Work item
Look below for the line containing "Lemma last_user_message_filter (ms"; from there, print each line exactly up to and including the line containing "Lemma dict_lookup_set_same (d", and stop.

[Collected data]
———

Example unparseable_message :
  returned_json (run (Ollama.handle_chat sample_env (BodyJson (JArr []))))
  = Some (JObj [(lit "error", JStr (lit "'list' object has no attribute 'get'"))]).
Proof. reflexivity. Qed.

(** C2, as stated, fails on /api/pull: the handler has no [try], so the
    exception of [request.json()] leaves it and no error response is
    returned. *)
Lemma pull_unparseable_body_raises :
  let request :=
    BodyInvalid (Exn JSONDecodeError
                   (lit "Expecting value: line 1 column 1 (char 0)")) in
  unparseable request
  /\ run (Ollama.handle_pull sample_env request)
     = Outcome []
         (inl (Exn JSONDecodeError
                 (lit "Expecting value: line 1 column 1 (char 0)")))
  /\ ~ returns_error legacy_error (run (Ollama.handle_pull sample_env request)).
Proof.
  cbv zeta. split; [exact I|]. split; [reflexivity|].
  intros (status & body & Hr & _). discriminate Hr.
Qed.

(** ** The source text of a chat request *)

Lemma select_user_filter (ms : list dict) :
  Forall has_role ms ->
  select_user (map JObj ms) = inr (map JObj (filter role_is_user ms)).
Proof.
  induction 1 as [|m ms Hm _ IH]; [reflexivity|].
  cbn [map select_user filter py_getitem]. unfold role_is_user at 1.
  unfold has_role, dict_mem in Hm.
  destruct (dict_lookup m (lit "role")) as [role|]; [|discriminate].
  rewrite IH. now destruct (py_eq_str role (lit "user")).
Qed.

Lemma last_user_message_filter (ms : list dict) :
  last_user_message ms
  = match filter role_is_user ms with
    | [] => None
    | us => Some (last us [])
    end.
Proof.
  induction ms as [|m ms IH]; [reflexivity|].
  cbn [last_user_message filter]. rewrite IH.
  destruct (role_is_user m), (filter role_is_user ms) as [|u us]; reflexivity.
Qed.

Lemma last_map_obj (us : list dict) :
  us <> [] -> last (map JObj us) JNull = JObj (last us []).
Proof.
  induction us as [|u us IH]; [contradiction|]. intros _.
  destruct us as [|u' us]; [reflexivity|].
  change (last (map JObj (u' :: us)) JNull = JObj (last (u' :: us) [])).
  apply IH. discriminate.
Qed.

Lemma last_message_of_source (ms : list dict) :
  Forall has_role ms -> last_message_of (JArr (map JObj ms)) = source_text_of ms.
Proof.
  intros Hroles. unfold last_message_of, source_text_of.
  cbn [py_iter]. rewrite (select_user_filter Hroles), last_user_message_filter.
  destruct (filter role_is_user ms) as [|u us] eqn:Hf; [reflexivity|].
  cbn [map]. change (JObj u :: map JObj us) with (map JObj (u :: us)).
  now rewrite last_map_obj.
Qed.

Lemma dict_lookup_set_other (d : dict) (k k' : str) (v : json) :
  str_eqb k k' = false -> dict_lookup (dict_set d k v) k' = dict_lookup d k'.
Proof.
  intros Hk. induction d as [|[k0 x] d IH]; simpl.
  - now rewrite Hk.
  - destruct (str_eqb k0 k) eqn:H0; simpl.
    + apply str_eqb_eq in H0; subst k0. now rewrite Hk.
    + now rewrite IH.
Qed.

Lemma dict_lookup_set_same (d : dict) (k : str) (v : json) :
  dict_lookup (dict_set d k v) k = Some v.
Proof.
  induction d as [|[k0 x] d IH]; simpl.
  - now rewrite str_eqb_refl.
  - destruct (str_eqb k0 k) eqn:H0; simpl; now rewrite H0.
Qed.

Lemma dict_get_set_other (d : dict) (k k' : str) (v default : json) :
  str_eqb k k' = false ->
  dict_get (dict_set d k v) k' default = dict_get d k' default.
Proof. intros Hk. unfold dict_get. now rewrite dict_lookup_set_other. Qed.

Lemma dict_get_set_same (d : dict) (k : str) (v default : json) :
  dict_get (dict_set d k v) k default = v.
Proof. unfold dict_get. now rewrite dict_lookup_set_same. Qed.

(** C7: when every message carries a role, the text a chat handler derives
    its reply from is the content of the last message whose role is user, and
    the empty string when there is none; a prompt handler derives its reply
    from the prompt itself. *)
Theorem source_text_is_last_user_content (E : env) (d : dict) (ms : list dict)
    (Hmessages : dict_get d (lit "messages") (JArr []) = JArr (map JObj ms))
    (Hroles : Forall has_role ms) :
  last_message_of (dict_get d (lit "messages") (JArr [])) = source_text_of ms
  /\ (last_user_message ms = None ->
      last_message_of (dict_get d (lit "messages") (JArr [])) = inr (JStr []))
  /\ (forall s, source_text_of ms = inr (JStr s) ->
      returned_text chat_text_of (run (Ollama.handle_chat E (with_stream d false)))
      = Some (Ollama.chat_text E (JStr (slice_to 50 s)))
      /\ returned_text chat_message_text_of
           (run (OpenAI.handle_chat_completions E (with_stream d false)))
         = Some (OpenAI.chat_text E (JStr (slice_to 50 s)))
      /\ bind_opt (returned_json (run (Ollama.handle_chat E (with_stream d false))))
           (field "prompt_eval_count")
         = Some (of_nat (List.length (split_ws s))))
  /\ (forall p, dict_get d (lit "prompt") (JStr []) = JStr p ->
      returned_text generate_text_of
        (run (Ollama.handle_generate E (with_stream d false)))
      = Some (Ollama.generate_text E (JStr (slice_to 50 p)))
      /\ returned_text completion_text_of
           (run (OpenAI.handle_completions E (with_stream d false)))
         = Some (OpenAI.completion_text E (JStr (slice_to 50 p)))
      /\ bind_opt (returned_json
                     (run (Ollama.handle_generate E (with_stream d false))))
           (field "prompt_eval_count")
         = Some (of_nat (List.length (split_ws p)))).
Proof.
  assert (Hsource : last_message_of (dict_get d (lit "messages") (JArr []))
                    = source_text_of ms)
    by (rewrite Hmessages; now apply last_message_of_source).
  split; [exact Hsource|].
  split; [intros Hnone; rewrite Hsource; unfold source_text_of; now rewrite Hnone|].
  unfold with_stream. split.
  - intros s Hs. rewrite <- Hsource in Hs.
    rewrite (@chat_once_run E _ s), (@chat_completions_once_run E _ s);
      rewrite ?dict_get_set_same, ?dict_get_set_other;
      try reflexivity; try assumption.
    repeat split; reflexivity.
  - intros p Hp.
    rewrite (@generate_once_run E _ p), (@completions_once_run E _ p);
      rewrite ?dict_get_set_same, ?dict_get_set_other;
      try reflexivity; try assumption.
    repeat split; reflexivity.
Qed.

Lemma source_text_is_last_user_content_witness :
  let ms :=
    [[(lit "role", JStr (lit "user")); (lit "content", JStr (lit "first"))];
     [(lit "role", JStr (lit "assistant")); (lit "content", JStr (lit "reply"))];
     [(lit "role", JStr (lit "user")); (lit "content", JStr (lit "second"))];
     [(lit "role", JStr (lit "system")); (lit "content", JStr (lit "rules"))]] in
  last_message_of
    (dict_get [(lit "messages", JArr (map JObj ms))] (lit "messages") (JArr []))
  = inr (JStr (lit "second")).
Proof.
  cbv zeta.
  refine (eq_trans
            (proj1 (@source_text_is_last_user_content sample_env
                      [(lit "messages", JArr (map JObj _))] _ eq_refl _)) _).
  - repeat constructor.
  - reflexivity.
Defined.

(** ** What the streaming loops write *)

Lemma filter_map_app {A B} (f : A -> option B) (l1 l2 : list A) :
  filter_map f (l1 ++ l2) = filter_map f l1 ++ filter_map f l2.
Proof.
  induction l1 as [|x l1 IH]; simpl; [reflexivity|].
  destruct (f x); simpl; now rewrite IH.
Qed.

Lemma filter_map_some {A B} (f : A -> option B) (g : B -> A) (l : list B) :
  (forall b, f (g b) = Some b) -> filter_map f (map g l) = l.
Proof.
  intros Hfg. induction l as [|b l IH]; simpl; [reflexivity|].
  now rewrite Hfg, IH.
Qed.

Lemma generate_events_written (E : env) (model : json) (words : list str) (c : nat) :
  filter_map chunk_of (generate_events E model words c)
  = map JsonLine (generate_lines E model words c).
Proof.
  revert c; induction words as [|w words IH]; intros c; simpl; [reflexivity|].
  now rewrite IH.
Qed.

Lemma chat_events_written (E : env) (model : json) (sentences : list str) (c : nat) :
  filter_map chunk_of (chat_events E model sentences c)
  = map JsonLine (chat_lines E model sentences c).
Proof.
  revert c; induction sentences as [|x sentences IH]; intros c; simpl;
    [reflexivity|].
  destruct (str_truthy (strip x)); simpl; now rewrite IH.
Qed.

Lemma chat_completion_events_written (E : env) (id : str) (model : json)
    (sentences : list str) :
  filter_map chunk_of (chat_completion_events E id model sentences)
  = map SseData (chat_completion_chunks E id model sentences).
Proof.
  unfold chat_completion_chunks, spoken.
  induction sentences as [|x sentences IH]; simpl; [reflexivity|].
  destruct (str_truthy (strip x)); simpl; now rewrite IH.
Qed.

Lemma completion_events_written (E : env) (id : str) (model : json)
    (words : list str) :
  filter_map chunk_of (completion_events E id model words)
  = map SseData (completion_chunks E id model words).
Proof.
  unfold completion_chunks.
  induction words as [|w words IH]; simpl; [reflexivity|].
  now rewrite IH.
Qed.

(** The chunks of a completed stream: those of the loop, then the closing
    ones. *)
Lemma written_stream (status : Z) (reason : str) (headers : list (str * str))
    (loop closing : list event) (r : result response) :
  written (Outcome (Prepared status reason headers :: loop ++ closing) r)
  = filter_map chunk_of loop ++ filter_map chunk_of closing.
Proof. unfold written. cbn [out_trace filter_map chunk_of]. apply filter_map_app. Qed.

Lemma payloads_lines (lines : list json) (closing : list chunk) :
  filter_map payload (map JsonLine lines ++ closing)
  = lines ++ filter_map payload closing.
Proof. rewrite filter_map_app. f_equal. now apply filter_map_some. Qed.

Lemma payloads_chunks (chunks : list json) (closing : list chunk) :
  filter_map payload (map SseData chunks ++ closing)
  = chunks ++ filter_map payload closing.
Proof. rewrite filter_map_app. f_equal. now apply filter_map_some. Qed.

Lemma filter_keep {A} (f : A -> bool) (l : list A) :
  Forall (fun x => f x = true) l -> filter f l = l.
Proof.
  induction 1 as [|x l Hx _ IH]; simpl; [reflexivity|].
  now rewrite Hx, IH.
Qed.

(** The lines of the loops are not terminal, and carry the words and the
    sentences. *)
Lemma generate_lines_open (E : env) (model : json) (words : list str) (c : nat) :
  Forall (fun j => negb (is_done j) = true) (generate_lines E model words c).
Proof.
  revert c; induction words as [|w words IH]; intros c; simpl; constructor;
    [reflexivity | apply IH].
Qed.

Lemma generate_lines_text (E : env) (model : json) (words : list str) (c : nat) :
  map generate_text_of (generate_lines E model words c)
  = map (fun w => w ++ lit " ") words.
Proof.
  revert c; induction words as [|w words IH]; intros c; simpl; [reflexivity|].
  now rewrite IH.
Qed.

Lemma chat_lines_open (E : env) (model : json) (sentences : list str) (c : nat) :
  Forall (fun j => negb (is_done j) = true) (chat_lines E model sentences c).
Proof.
  revert c; induction sentences as [|x sentences IH]; intros c; simpl;
    [constructor|].
  destruct (str_truthy (strip x)); [constructor; [reflexivity|]|]; apply IH.
Qed.

Lemma chat_lines_text (E : env) (model : json) (sentences : list str) (c : nat) :
  map chat_text_of (chat_lines E model sentences c)
  = map (fun s => s ++ [full_stop]) (spoken sentences).
Proof.
  unfold spoken.
  revert c; induction sentences as [|x sentences IH]; intros c; simpl;
    [reflexivity|].
  destruct (str_truthy (strip x)); simpl; now rewrite IH.
Qed.

Lemma chat_completion_chunks_open (E : env) (id : str) (model : json)
    (sentences : list str) :
  Forall (fun j => finish_reason j = Some JNull /\ negb (is_final j) = true)
    (chat_completion_chunks E id model sentences).
Proof.
  unfold chat_completion_chunks.
  induction (spoken sentences) as [|x l IH]; simpl; constructor;
    [split; reflexivity | apply IH].
Qed.

Lemma chat_completion_chunks_text (E : env) (id : str) (model : json)
    (sentences : list str) :
  map chat_delta_text_of (chat_completion_chunks E id model sentences)
  = map (fun s => s ++ [full_stop]) (spoken sentences).
Proof.
  unfold chat_completion_chunks. rewrite map_map. reflexivity.
Qed.

Lemma completion_chunks_open (E : env) (id : str) (model : json)
    (words : list str) :
  Forall (fun j => finish_reason j = Some JNull /\ negb (is_final j) = true)
    (completion_chunks E id model words).
Proof.
  unfold completion_chunks.
  induction words as [|w words IH]; simpl; constructor;
    [split; reflexivity | apply IH].
Qed.

Lemma completion_chunks_text (E : env) (id : str) (model : json)
    (words : list str) :
  map completion_text_of (completion_chunks E id model words)
  = map (fun w => w ++ lit " ") words.
Proof.
  unfold completion_chunks. rewrite map_map. reflexivity.
Qed.

(** ** The chunks of each stream *)

Section Streams.

Variable E : env.
Variable d : dict.

Local Abbreviation stream := (dict_get d (lit "stream") (JBool false)).
Local Abbreviation prompt := (dict_get d (lit "prompt") (JStr [])).
Local Abbreviation messages := (dict_get d (lit "messages") (JArr [])).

———

Written reply
Lemma last_user_message_filter (ms : list dict) :
  last_user_message ms
  = match filter role_is_user ms with
    | [] => None
    | us => Some (last us [])
    end.
Proof.
  induction ms as [|m ms IH]; [reflexivity|].
  cbn [last_user_message filter]. rewrite IH.
  destruct (role_is_user m), (filter role_is_user ms) as [|u us]; reflexivity.
Qed.

Lemma last_map_obj (us : list dict) :
  us <> [] -> last (map JObj us) JNull = JObj (last us []).
Proof.
  induction us as [|u us IH]; [contradiction|]. intros _.
  destruct us as [|u' us]; [reflexivity|].
  change (last (map JObj (u' :: us)) JNull = JObj (last (u' :: us) [])).
  apply IH. discriminate.
Qed.

Lemma last_message_of_source (ms : list dict) :
  Forall has_role ms -> last_message_of (JArr (map JObj ms)) = source_text_of ms.
Proof.
  intros Hroles. unfold last_message_of, source_text_of.
  cbn [py_iter]. rewrite (select_user_filter Hroles), last_user_message_filter.
  destruct (filter role_is_user ms) as [|u us] eqn:Hf; [reflexivity|].
  cbn [map]. change (JObj u :: map JObj us) with (map JObj (u :: us)).
  now rewrite last_map_obj.
Qed.

Lemma dict_lookup_set_other (d : dict) (k k' : str) (v : json) :
  str_eqb k k' = false -> dict_lookup (dict_set d k v) k' = dict_lookup d k'.
Proof.
  intros Hk. induction d as [|[k0 x] d IH]; simpl.
  - now rewrite Hk.
  - destruct (str_eqb k0 k) eqn:H0; simpl.
    + apply str_eqb_eq in H0; subst k0. now rewrite Hk.
    + now rewrite IH.
Qed.

Lemma dict_lookup_set_same (d : dict) (k : str) (v : json) :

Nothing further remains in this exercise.